#### [ACTIVITY]
Copy each line that contains the string "subst", taking them from the material.

#### [DATA RECORDS]
____________

Lemma serve_quiet quiet : forall n w rest,
  inbound w = map InGET quiet ++ rest ->
  Forall (fun p => captures p = false) quiet ->
  length quiet <= n ->
  exists evs,
    SpotifyAPI.serve n w =
    SpotifyAPI.serve (n - length quiet) (World (sent w) (now w) rest (trace w ++ evs)).
Proof.
  induction quiet as [|p quiet IH]; intros n w rest Hin Hq Hn.
  - exists []. cbn in *. rewrite Nat.sub_0_r, app_nil_r. destruct w; cbn in *; subst; reflexivity.
  - destruct n as [|n]; [cbn in Hn; lia|].
    inversion Hq as [|? ? Hp Hq']; subst.
    destruct (do_GET_quiet p Hp) as [evs Hevs].
    cbn [SpotifyAPI.serve]. unfold mbind, M_bind, bind, SpotifyAPI.handle_request.
    rewrite Hin. cbn [map app]. rewrite Hevs. cbn [sent now inbound trace].
    edestruct (IH n) as [evs' Hevs']; [ | eassumption | cbn in Hn; lia | ].
    2: { rewrite Hevs'. cbn [sent now inbound trace length Nat.sub].
         exists (evs ++ evs'). rewrite app_assoc. reflexivity. }
    reflexivity.
Qed.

____________

#### [EXERCISE ANSWER]
  - exists []. cbn in *. rewrite Nat.sub_0_r, app_nil_r. destruct w; cbn in *; subst; reflexivity.
    inversion Hq as [|? ? Hp Hq']; subst.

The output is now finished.